Reproduce only the lines of the material below that start at the line containing "cbn [first_match]. destruct" and stop at the line containing "two default strategies". Keep both end lines.
= Beginning of Section =
(** * Video transcription to SRT subtitles and chapter timestamps

    A shallow embedding of [main.py]: the SRT time-code formatter
    [format_time], the coarse duration of [get_video_duration], the document
    builder [segments_to_srt], the transcription step [transcribe], the
    request built by [generate_summary], and the driver [main].

    Numbers.  [format_time] and [get_video_duration] use only [divmod], [//],
    [%], [int], [-] and [*], which Python defines alike on [int],
    [fractions.Fraction] and [float].  Seconds are modelled as exact rationals
    ([Q]): every finite float is one, and on every input used below as a
    concrete example the float operations are exact.  The rounding of
    binary64 in [(seconds - int(seconds)) * 1000] is not modelled: where that
    product rounds up to a whole number (0.009 * 1000 is 9.0 in binary64) the
    code prints one millisecond more than [format_time] does here.

    Text.  A Python [str] is a [string]; its characters are the code points
    below 256, as 8-bit [ascii]. *)

From Stdlib Require Import ZArith QArith Qround Lia Lqa Bool List Ascii String.
Import ListNotations.

Local Open Scope Z_scope.
Local Open Scope string_scope.

(** ** Python numbers *)

Module Py.

(** [a // b] on numbers: the floor of the quotient, as a number again. *)
Definition floordiv (a b : Q) : Q := inject_Z (Qfloor (a / b)).

(** [a % b]: what is left of [a] above [b * (a // b)]. *)
Definition mod_ (a b : Q) : Q := (a - b * floordiv a b)%Q.

(** [divmod(a, b)] is [(a // b, a % b)]. *)
Definition divmod (a b : Q) : Q * Q := (floordiv a b, mod_ a b).

(** [int(x)] truncates towards zero. *)
Definition int (x : Q) : Z := Z.quot (Qnum x) (Z.pos (Qden x)).

(** ** Python text *)

(** The character of a decimal digit [0..9]. *)
Definition digit (d : Z) : ascii := ascii_of_N (Z.to_N (48 + d)).
Lemma batch_body_second sched E output_dir dpi max_workers docs st0 w :
  (forall p, p ∈ docs -> settled E output_dir dpi (files w) p) ->
  exists st w',
    batch_body sched E output_dir dpi max_workers docs st0 w = (Ok st, w')
    /\ files w' = files w
    /\ exists delta,
         trace w' = trace w ++ delta
         /\ (forall p, p ∈ docs ->
               is_Some (files w !! output_path p output_dir) ->
               EvLog (LogSkipping (output_path p output_dir)) ∈ delta)
         /\ (forall q d, EvRasterize q d ∈ delta ->
               files w !! output_path q output_dir = None).
Proof.
  intros Hsettled. unfold batch_body.
  destruct (parallel_mode max_workers) eqn:Hmode.
  - destruct (run_pool_second E output_dir dpi docs (files w) Hsettled
                (Z.to_nat (default 0%Z max_workers)) sched st0 w
                (parallel_mode_workers _ Hmode) eq_refl)
      as (P' & w' & Hrun & HF & Hd).
    unfold bind. rewrite Hrun. now exists (pstats P'), w'.
  - rewrite seq_loop_run.
    pose proof (seq_run_second E output_dir dpi docs (files w) Hsettled
                  docs st0 (fun p H => H)) as H.
    destruct (seq_run E output_dir dpi docs st0 (files w)) as [[st F'] ev].
    destruct H as (HF & Hl & Hr).
    exists st, (World F' (trace w ++ ev)). split; [easy|].
    split; [exact HF|]. now exists ev.
Qed.

Lemma ocr_pdfs_to_text_ok_makedirs sched E input_folder output_folder dpi
    max_workers w st w' :
  ocr_pdfs_to_text sched E input_folder output_folder dpi max_workers w
  = (Ok st, w') ->
  makedirs_fault E output_folder = None.
Proof.
  unfold ocr_pdfs_to_text, setup_ocr_logging, makedirs.
  destruct (makedirs_fault E output_folder); [|easy].
  destruct (open_fault E log_file);
    unfold bind, ret, emit, raise; simpl; discriminate.
Qed.

Lemma ocr_pdfs_to_text_ok_log sched E input_folder output_folder dpi
    max_workers w st w' :
  ocr_pdfs_to_text sched E input_folder output_folder dpi max_workers w
  = (Ok st, w') ->
  open_fault E log_file = None.
Proof.
  unfold ocr_pdfs_to_text, setup_ocr_logging.
  destruct (open_fault E log_file); [|easy].
  unfold bind, raise. discriminate.
Qed.

(** The events of the batch operation around those of the dispatch. *)
Lemma batch_frame_events found mode delta st output_folder e :
  e ∈ [EvMakedirs output_folder; EvLog (LogFound found)]
      ++ [mode_event mode found] ++ delta
      ++ summary_events st output_folder ->
  match e with
  | EvLog (LogSuccess _) | EvLog (LogSkipping _) | EvRasterize _ _ =>
      e ∈ delta
  | _ => True
  end.
Proof.
  rewrite !elem_of_app. intros [H|[H|[H|H]]].
  - repeat (apply elem_of_cons in H as [->|H]; [easy|]).
    now apply elem_of_nil in H.
  - apply list_elem_of_singleton in H. subst e. unfold mode_event.
    now destruct (parallel_mode mode).
  - now destruct e as [| | | | |[]].
  - unfold summary_events in H. apply elem_of_cons in H as [->|H]; [easy|].
    apply list_elem_of_fmap in H as (x & -> & _). easy.
Qed.

Lemma ocr_pdfs_to_text_first sched E input_folder output_folder dpi
    max_workers w st w1 :
  ocr_pdfs_to_text sched E input_folder output_folder dpi max_workers w
  = (Ok st, w1) ->
  (forall p, p ∈ find_pdfs (os_walk E input_folder) ->
             settled E output_folder dpi (files w1) p)
  /\ forall p, EvLog (LogSuccess p) ∈ drop (length (trace w)) (trace w1) ->
       p ∈ find_pdfs (os_walk E input_folder)
       /\ is_Some (files w1 !! output_path p output_folder).
Proof.
  intros Hrun.
  pose proof (ocr_pdfs_to_text_ok_makedirs _ _ _ _ _ _ _ _ _ Hrun) as Hmk.
  pose proof (ocr_pdfs_to_text_ok_log _ _ _ _ _ _ _ _ _ Hrun) as Hlogf.
  rewrite ocr_pdfs_to_text_run in Hrun by assumption. cbv zeta in Hrun.
  destruct (find_pdfs (os_walk E input_folder)) as [|p0 rest] eqn:Hdocs.
  - injection Hrun as <- <-. simpl. split.
    + intros p Hp. now apply elem_of_nil in Hp.
    + intros p Hp. rewrite drop_app_length in Hp.
      repeat (apply elem_of_cons in Hp as [Hp|Hp]; [discriminate|]).
      now apply elem_of_nil in Hp.
  - rewrite <- Hdocs in *. clear Hdocs.
    match type of Hrun with
    | context [batch_body sched E output_folder dpi max_workers ?d ?s0 ?w0] =>
        destruct (batch_body_first sched E output_folder dpi max_workers
                    d s0 w0) as (s & w' & Hb & Hsettled & delta & Htr & Hlog)
    end.
    rewrite Hb in Hrun. injection Hrun as <- <-. cbn [files trace] in *.
    split; [exact Hsettled|].
    intros p Hp. rewrite Htr, <- !app_assoc, drop_app_length in Hp.
    apply batch_frame_events in Hp. now apply Hlog.
Qed.

Lemma ocr_pdfs_to_text_second sched E input_folder output_folder dpi
    max_workers w st w2 :
  (forall p, p ∈ find_pdfs (os_walk E input_folder) ->
             settled E output_folder dpi (files w) p) ->
  ocr_pdfs_to_text sched E input_folder output_folder dpi max_workers w
  = (Ok st, w2) ->
  files w2 = files w
  /\ (forall p, p ∈ find_pdfs (os_walk E input_folder) ->
        is_Some (files w !! output_path p output_folder) ->
        EvLog (LogSkipping (output_path p output_folder))
        ∈ drop (length (trace w)) (trace w2))
  /\ (forall q d, EvRasterize q d ∈ drop (length (trace w)) (trace w2) ->
        files w !! output_path q output_folder = None).
Proof.
  intros Hsettled Hrun.
  pose proof (ocr_pdfs_to_text_ok_makedirs _ _ _ _ _ _ _ _ _ Hrun) as Hmk.
  pose proof (ocr_pdfs_to_text_ok_log _ _ _ _ _ _ _ _ _ Hrun) as Hlogf.
  rewrite ocr_pdfs_to_text_run in Hrun by assumption. cbv zeta in Hrun.
  destruct (find_pdfs (os_walk E input_folder)) as [|p0 rest] eqn:Hdocs.
  - injection Hrun as <- <-. simpl. split; [easy|]. split.
    + intros p Hp. now apply elem_of_nil in Hp.
    + intros q d Hq. rewrite drop_app_length in Hq.
      repeat (apply elem_of_cons in Hq as [Hq|Hq]; [discriminate|]).
      now apply elem_of_nil in Hq.
  - rewrite <- Hdocs in *. clear Hdocs.
    match type of Hrun with
    | context [batch_body sched E output_folder dpi max_workers ?d ?s0 ?w0] =>
        destruct (batch_body_second sched E output_folder dpi max_workers
                    d s0 w0 Hsettled)
          as (s & w' & Hb & HF & delta & Htr & Hlog & Hras)
    end.
    rewrite Hb in Hrun. injection Hrun as <- <-. cbn [files trace] in *.
    split; [exact HF|]. rewrite Htr, <- !app_assoc, drop_app_length.
    split.
    + intros p Hp Hsome. rewrite !elem_of_app. right. right. left.
      now apply Hlog.
    + intros q d Hq. apply batch_frame_events in Hq. now apply (Hras q d).
Qed.
(** X3. The chunker neither drops, adds nor reorders a piece: the texts of
    the fragments are the pieces of the splitter in order, each labelled by
    the label of its own text and numbered by its position. *)
Theorem chunk_text_keeps_pieces (self : TextChunker) (txt : string) :
  text <$> chunk_text self txt = split_text self txt ∧
  loan_type <$> chunk_text self txt
  = _extract_loan_type_from_chunk <$> split_text self txt ∧
  chunk_index <$> chunk_text self txt
  = Z.of_nat <$> seq 0 (length (split_text self txt)).
Proof.
  unfold chunk_text. generalize (length (split_text self txt)) at 1 as total.
  intros total. repeat split; apply list_eq; intros i;
    rewrite !list_lookup_fmap, list_lookup_imap;
    destruct (split_text self txt !! i) as [piece|] eqn:Hi; simpl; try done.
  - rewrite lookup_seq_lt by (by apply lookup_lt_Some in Hi). done.
  - rewrite lookup_seq_ge by (by apply lookup_ge_None in Hi). done.
Qed.


Lemma first_match_priority rules default txt i keywords label :
  rules !! i = Some (keywords, label) →
  rule_matches keywords txt = true →
  ∃ j keywords',
    (j ≤ i)%nat ∧
    rules !! j = Some (keywords', first_match rules default txt) ∧
    rule_matches keywords' txt = true.
Proof.
  revert i. induction rules as [|[kws lbl] rules IH]; intros i Hi Hm; [done|].
  cbn [first_match]. destruct (rule_matches kws txt) eqn:Hk.
  - exists 0%nat, kws. split; [lia | done].
  - destruct i as [|i]; simpl in Hi; [congruence|].
    destruct (IH i Hi Hm) as (j & kws' & Hj & Hl & Hm').
    exists (S j), kws'. split; [lia | done].
Qed.
(** * Sales bonus report: a shallow embedding of [src/main.js]

    The program is one pure, synchronous routine, [analyzeSalesData], and its
    two default strategies [calculateSimpleRevenue] and
    [calculateBonusByProfit].

    Modelling conventions.
    - A JavaScript number is an exact rational ([Q]); the rounding and
      overflow of binary doubles are outside the model.  The counter
      [sales_count], which only ever receives [+= 1], is a [nat].  A run in
      which a number becomes [NaN], or a quantity a string, ends in the
      result [ReturnNaN]: the call returns, with values no [Q] stands for.
    - A plain object used as a dictionary ([sellerIndex], [productIndex],
      [products_sold]) is the ordered list of its own properties, and its
      prototype is [Object.prototype]: a read [o[k]] finds an own property,
      or else an inherited member when [k] names one ([obj_read]).
    - [sellerIndex] holds references to the objects of [sellerStats]; a
      reference is the position of the object in that array, and a write
      through the reference is an in-place update at that position.
    - [Array.prototype.sort] is stable; for a comparator that is a
      consistent ordering every stable sort returns the same array, and
      the model is insertion sort. *)

From Stdlib Require Import Ascii QArith Qround Qabs Lqa.
From stdpp Require Import base list strings sorting.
= End of Section =
Written answer
  cbn [first_match]. destruct (rule_matches kws txt) eqn:Hk.
  - exists 0%nat, kws. split; [lia | done].
  - destruct i as [|i]; simpl in Hi; [congruence|].
    destruct (IH i Hi Hm) as (j & kws' & Hj & Hl & Hm').
    exists (S j), kws'. split; [lia | done].
Qed.
(** * Sales bonus report: a shallow embedding of [src/main.js]

    The program is one pure, synchronous routine, [analyzeSalesData], and its
    two default strategies [calculateSimpleRevenue] and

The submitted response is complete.